River Deep, Mountain High: A Psychiatrist Eulogy for Tina Turner

Article

Saying goodbye to Tina Turner…

singer

smolaw11/AdobeStock

IN MEMORIAM

On occasion, we have made an exception to our eulogies being solely on psychiatrists. In the entertainment world, we made one for Robin Williams years back. It is time for another, one who exemplified so much of what is important for mental health, that being the legendary singer and entertainer, Tina Turner.

Her death at the age of 83 occurred about a week before our upcoming Memorial Day. For veterans like me, Memorial Day is the saddest day of the year, remembering those who died in service fighting for our country. Tina survived her own battles with brutality, escaping to become a force for freedom of the mind.

She encountered misogyny and domestic violence from her spouse and bandleader, Ike Turner. Perhaps the Ike and Tina Revue hit song “A Fool in Love” reflected what was happening behind the musical scene. After many years together in the late 1950s and 60s, she secretly escaped with virtually nothing, but rose to the heights of pop music stardom. If sound can be characterized, hers was one of overcoming emotional pain. Her singing of John Fogerty’s “Proud Mary” could easily have been called Proud Tina.

She also seemed to have some success in overcoming another of the social psychopathologies in the United States: racism. After being on the Ed Sullivan show in 1970, she become popular with both Black and white audiences. She later married her manager, became a Swiss citizen, and died near Zurich.

Overcoming poverty actually came first. She was born Anna Mae Bullock in a segregated hospital in rural Tennessee. Ike Turner named and trademarked her Tina Turner, after the fictitious Sheena, Queen of the Jungle.

Appropriately, she become known as a model of resilience, the coping strategy that I highlighted on my recent interfaith presentation on the Jewish way to resilience at the 2023 APA Annual

Meeting. Certainly, her natural singing and dancing talent helped.

However, achieving more resilience and posttraumatic growth requires more.

-It requires a revised vision, and hers, like the title of her hit song “River Deep - Mountain High,” was to emerge from the deep of her muddy personal river and set out to solo climb the mountain high.

-It requires community support, and she received that from her fans and friends.

-And, often it requires therapeutic and spiritual help. For Tina, it was the Buddhist faith, which enhanced her self-worth and one of the reasons why my colleagues and I are working on a book on the Eastern Religions, Spirituality, and Psychiatry.
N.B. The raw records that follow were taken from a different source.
(** The loop links every object but the first to its predecessor. *)
Lemma fl_loop_general (lpw : Z) (m1 : mem) :
  0 < lpw -> PTRSZ * lpw <= HBLKSIZE ->
  exists m', loop (fl_body (h + HBLKSIZE - lpw * PTRSZ) lpw) (h + PTRSZ * lpw, h, m1)
             = Some (h + 8 * lpw * (HBLKSIZE / (8 * lpw) - 1), m') /\
    forall a, m' !! a =
      if decide (h < a /\ (a - h) mod (8 * lpw) = 0 /\ a + 8 * lpw <= h + HBLKSIZE)
      then Some (a - 8 * lpw) else m1 !! a.
Proof.
  unfold PTRSZ. intros Hl Hle. set (sz := 8 * lpw) in *.
  destruct (loop_spec
    (fun s => exists j, 1 <= j /\ s.1.1 = h + sz * j /\ s.1.2 = h + sz * (j - 1) /\ sz * j <= HBLKSIZE /\
       forall a, s.2 !! a = if decide (h < a < s.1.1 /\ (a - h) mod sz = 0) then Some (a - sz) else m1 !! a)
    (fun r => exists j, 1 <= j /\ r.1 = h + sz * (j - 1) /\ sz * j <= HBLKSIZE < sz * (j + 1) /\
       forall a, r.2 !! a = if decide (h < a < h + sz * j /\ (a - h) mod sz = 0) then Some (a - sz) else m1 !! a)
    (fun s => Z.max 0 (h + HBLKSIZE + 1 - s.1.1))
    (fl_body (h + HBLKSIZE - lpw * 8) lpw) (h + sz, h, m1)) as ([r m'] & E & j & Hj & Hr & Hjm & Hm').
  - intros [[p prev] m2] (j & Hj & Hp & Hpr & Hjm & Hm). cbn [fst snd] in *. unfold fl_body, PTRSZ.
    change HBLKSIZE with 4096 in *. destruct (Z.leb_spec p (h + 4096 - lpw * 8)).
    + cbn [fst snd]. split; [|subst sz; lia]. exists (j + 1). split_and!; [lia|subst sz; lia|subst sz; lia|subst sz; lia|].
      intros a. unfold st, PTRSZ. rewrite lookup_insert, Hm, Hpr. replace (p + 8 * 0) with p by lia.
      destruct (decide (p = a)) as [<-|Hne].
      * rewrite decide_True; [f_equal; subst sz; lia|]. split; [subst sz; nia|].
        rewrite Hp. replace (h + sz * j - h) with (j * sz) by lia. apply Z_mod_mult.
      * destruct (decide (h < a < p /\ (a - h) mod sz = 0)) as [[? ?]|Hn];
          destruct (decide (h < a < p + 8 * lpw /\ (a - h) mod sz = 0)) as [[? Hd]|Hn']; try done; exfalso.
        { apply Hn'. split; [lia|done]. }
        apply Hn. split; [|done]. apply Z.mod_divide in Hd as [q Hq]; [|subst sz; lia].
        assert (q < j + 1) by (subst sz; nia). assert (q <> j) by (intros ->; apply Hne; subst sz; lia).
        assert (sz * q <= sz * (j - 1)) by (apply Z.mul_le_mono_nonneg_l; subst sz; lia). lia.
    + exists j. cbn [fst snd]. split_and!; [lia|subst sz; lia|lia|subst sz; lia|]. intros a. rewrite Hm, Hp. done.
  - exists 1. cbn [fst snd]. split_and!; [lia|lia|lia|lia|]. intros a. rewrite decide_False; [done|].
    intros [? Hd]. rewrite Z.mod_small in Hd by lia. lia.
  - cbn [fst]. change HBLKSIZE with 4096 in *. assert (5000 < W64) by done. subst sz. lia.
  - cbn [fst snd] in *. exists m'. assert (Eq : HBLKSIZE / sz = j).
    { symmetry. apply (Z.div_unique_pos _ _ _ (HBLKSIZE - sz * j)); lia. }
    rewrite Eq. split; [by rewrite E, Hr|]. intros a. rewrite Hm'.
    assert (Hiff : (h < a < h + sz * j /\ (a - h) mod sz = 0) <->
      (h < a /\ (a - h) mod sz = 0 /\ a + sz <= h + HBLKSIZE)).
    { split.
      - intros [? Hd]. split_and!; [lia|done|]. apply Z.mod_divide in Hd as [q Hq]; [|subst sz; lia].
        assert (q < j) by nia. assert (q * sz <= (j - 1) * sz) by (apply Z.mul_le_mono_nonneg_r; subst sz; lia). lia.
      - intros (? & Hd & ?). split; [|done]. apply Z.mod_divide in Hd as [q Hq]; [|subst sz; lia].
        assert (q < j) by nia. assert (q * sz <= (j - 1) * sz) by (apply Z.mul_le_mono_nonneg_r; subst sz; lia).
        subst sz. lia. }
    by destruct (decide (h < a < h + sz * j /\ _)), (decide (h < a /\ _ /\ _)); try tauto.
Qed.

Lemma GC_build_fl_general (lg : Z) (clear : bool) :
  2 < lg <= MAXOBJGRANULES ->
  exists m', GC_build_fl h list lg clear m = Some (h + GRANULES_TO_BYTES lg * (Z.of_nat (n_objs (GRANULES_TO_BYTES lg)) - 1), m')
    /\ built h (GRANULES_TO_BYTES lg) list clear m m'.
Proof.
  intros Hlg. change MAXOBJGRANULES with 128 in Hlg. unfold GC_build_fl.
  rewrite (proj2 (Z.eqb_neq _ 2)), (proj2 (Z.eqb_neq _ 4)) by (unfold GRANULES_TO_PTRS; lia).
  assert (Esz : 8 * GRANULES_TO_PTRS lg = GRANULES_TO_BYTES lg)
    by (unfold GRANULES_TO_PTRS, GRANULES_TO_BYTES, GC_GRANULE_BYTES; lia).
  destruct (fl_loop_general (GRANULES_TO_PTRS lg) (if clear then bzero (Z.to_nat (HBLKSIZE / PTRSZ)) h m else m))
    as (m' & E & Hm'); [unfold GRANULES_TO_PTRS; lia|unfold PTRSZ, GRANULES_TO_PTRS; change HBLKSIZE with 4096; lia|].
  rewrite E. cbn [mbind option_bind]. rewrite Esz in *. unfold n_objs.
  rewrite Z2Nat.id by (apply Z.div_pos; unfold GRANULES_TO_BYTES, GC_GRANULE_BYTES; change HBLKSIZE with 4096; lia).
  eexists. split; [done|]. intros a. unfold st, PTRSZ. replace (h + 8 * 0) with h by lia.
  assert (Hsz : 48 <= GRANULES_TO_BYTES lg <= 2048) by (unfold GRANULES_TO_BYTES, GC_GRANULE_BYTES; lia).
  change HBLKSIZE with 4096 in *. rewrite lookup_insert. destruct (decide (h = a)) as [<-|Hne].
  { rewrite decide_True by lia. rewrite Z.sub_diag, Z.mod_0_l, decide_True by lia. by rewrite Z.eqb_refl. }
  rewrite Hm'. rewrite (proj2 (Z.eqb_neq a h)) by done.
  destruct (decide (h <= a < h + 4096)) as [Hin|Hout].
  - destruct (decide (h < a /\ _)) as [(? & ? & ?)|Hn]; destruct (decide ((a - h) mod _ = 0 /\ _)) as [[? ?]|Hn'];
      [done|tauto|exfalso; apply Hn; split_and!; [lia|done|done]|].
    destruct clear; cbn [andb]; [|done]. rewrite bzero_lookup. change (Z.of_nat (Z.to_nat (4096 / PTRSZ))) with 512.
    destruct (Z.eqb_spec ((a - h) mod 8) 0); [by rewrite decide_True by (split; [lia|done])|by rewrite decide_False by tauto].
  - rewrite decide_False by lia. destruct clear; [|done]. rewrite bzero_lookup.
    change (Z.of_nat (Z.to_nat (4096 / PTRSZ))) with 512. by rewrite decide_False by (intros [? ?]; lia).
Qed.

(** All the routines compute the same. *)
Lemma GC_build_fl_built (lg : Z) (clear : bool) :
  1 <= lg <= MAXOBJGRANULES ->
  exists m', GC_build_fl h list lg clear m = Some (h + GRANULES_TO_BYTES lg * (Z.of_nat (n_objs (GRANULES_TO_BYTES lg)) - 1), m')
    /\ built h (GRANULES_TO_BYTES lg) list clear m m'.
Proof.
  intros Hlg. destruct (decide (lg = 1)) as [->|]; [|destruct (decide (lg = 2)) as [->|]].
  - replace (h + GRANULES_TO_BYTES 1 * (Z.of_nat (n_objs (GRANULES_TO_BYTES 1)) - 1)) with (h + HBLKSIZE - 16)
      by (change (h + HBLKSIZE - 16) with (h + 4096 - 16);
          change (GRANULES_TO_BYTES 1 * (Z.of_nat (n_objs (GRANULES_TO_BYTES 1)) - 1)) with 4080; lia).
    destruct clear; [apply GC_build_fl_clear2_ok|apply GC_build_fl2_ok].
  - replace (h + GRANULES_TO_BYTES 2 * (Z.of_nat (n_objs (GRANULES_TO_BYTES 2)) - 1)) with (h + HBLKSIZE - 32)
      by (change (h + HBLKSIZE - 32) with (h + 4096 - 32);
          change (GRANULES_TO_BYTES 2 * (Z.of_nat (n_objs (GRANULES_TO_BYTES 2)) - 1)) with 4064; lia).
    destruct clear; [apply GC_build_fl_clear4_ok|apply GC_build_fl4_ok].
  - apply GC_build_fl_general. lia.
Qed.
End Build.

Lemma n_objs_bounds (lg : Z) :
  1 <= lg <= MAXOBJGRANULES ->
  (0 < n_objs (GRANULES_TO_BYTES lg))%nat /\
  GRANULES_TO_BYTES lg * Z.of_nat (n_objs (GRANULES_TO_BYTES lg)) <= HBLKSIZE < GRANULES_TO_BYTES lg * (Z.of_nat (n_objs (GRANULES_TO_BYTES lg)) + 1).
Proof.
  change MAXOBJGRANULES with 128. unfold n_objs, GRANULES_TO_BYTES, GC_GRANULE_BYTES. change HBLKSIZE with 4096.
  intros Hlg. pose proof (Z.div_mod 4096 (lg * 16)). pose proof (Z.mod_pos_bound 4096 (lg * 16)).
  assert (0 < 4096 / (lg * 16)) by (apply Z.div_str_pos; lia). lia.
Qed.

Lemma build_fl_spec (h list lg : Z) (clear : bool) (m : mem)
    (Hal : h mod HBLKSIZE = 0) (Hh : 0 <= h) (Hlg : 1 <= lg <= MAXOBJGRANULES) :
  let sz := GRANULES_TO_BYTES lg in
  exists head m', GC_build_fl h list lg clear m = Some (head, m')
    /\ fl_seg m' head (reverse (objects h sz (n_objs sz))) list
    /\ (forall a, h <= a < h + HBLKSIZE -> (a - h) mod PTRSZ = 0 -> a ∉ objects h sz (n_objs sz) ->
          m' !! a = if clear then Some 0 else m !! a)
    /\ (forall a, ~ h <= a < h + HBLKSIZE -> m' !! a = m !! a).
Proof.
  cbn zeta. destruct (n_objs_bounds lg Hlg) as (Hn & Hle & Hlt).
  destruct (GC_build_fl_built h list m Hal Hh lg clear Hlg) as (m' & E & Hb). eexists _, m'.
  assert (0 < GRANULES_TO_BYTES lg) by (unfold GRANULES_TO_BYTES, GC_GRANULE_BYTES; lia).
  split_and!; [done|by eapply built_fl_seg| |]; intros a Ha; rewrite (Hb a).
  - intros H8 Hno. rewrite decide_True, decide_False; [| |done].
    + rewrite (proj2 (Z.eqb_eq _ 0)) by done. by destruct clear.
    + intros [Hd ?]. apply Hno, elem_of_objects. apply Z.mod_divide in Hd as [q Hq]; [|lia].
      exists q. nia.
  - by rewrite decide_False.
Qed.

(** C16: [GC_build_fl], with its four routines for two- and four-pointer objects,
    returns for every small object size.  Its result heads a list of exactly the
    objects that fit in the block, last to first, that goes on with [list]; the
    other words of the block are zero if clearing was asked for and otherwise as
    they were, and nothing outside the block is written. *)
Theorem GC_build_fl_correct (h list lg : Z) (clear : bool) (m : mem)
    (Hal : h mod HBLKSIZE = 0) (Hh : 0 <= h) (Hlg : 1 <= lg <= MAXOBJGRANULES) :
  let sz := GRANULES_TO_BYTES lg in
  exists head m', GC_build_fl h list lg clear m = Some (head, m')
    /\ fl_seg m' head (reverse (objects h sz (n_objs sz))) list
    /\ (forall a, h <= a < h + HBLKSIZE -> (a - h) mod PTRSZ = 0 -> a ∉ objects h sz (n_objs sz) ->
          m' !! a = if clear then Some 0 else m !! a)
    /\ (forall a, ~ h <= a < h + HBLKSIZE -> m' !! a = m !! a).
Proof. by apply build_fl_spec. Qed.

Lemma GC_build_fl_correct_witness :
  exists head m', GC_build_fl 8192 77 3 true (<[8200 := 5]> ∅) = Some (head, m')
    /\ fl_seg m' head (reverse (objects 8192 48 85)) 77.
Proof.
  destruct (GC_build_fl_correct 8192 77 3 true (<[8200 := 5]> ∅)) as (head & m' & E & Hs & _);
    [reflexivity|lia|by vm_compute|]. exists head, m'. by split.
Defined.
End NewHblk.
Angela Bassett, who played Tina in the 1993 film “What’s Love Got to Do with It?” paid tribute with this question:

“How do we say farewell to a woman who owned her pain and trauma and used it as a means to help change the world?”

Our profession’s answer must be found deep in the raging rivers of our patients and our society to learn how to climb and conquer the mountains of personal and social psychopathologies, like Tina Turner did in her lifetime. If you need any more inspiration to do so, just watch the YouTube video of her spontaneously singing “River Deep - Mountain High,” which closed the 1989 Rock ’N Roll Hall of Fame Induction Ceremony. As the song lyrics say: “My oh my.”

Dr Moffic is an award-winning psychiatrist who has specialized in the cultural and ethical aspects of psychiatry. A prolific writer and speaker, he received the one-time designation of Hero of Public Psychiatry from the Assembly of the American Psychiatric Association in 2002. He is an advocate for mental health issues related to climate instability, burnout, Islamophobia, and anti-Semitism for a better world. He serves on the Editorial Board of Psychiatric Times.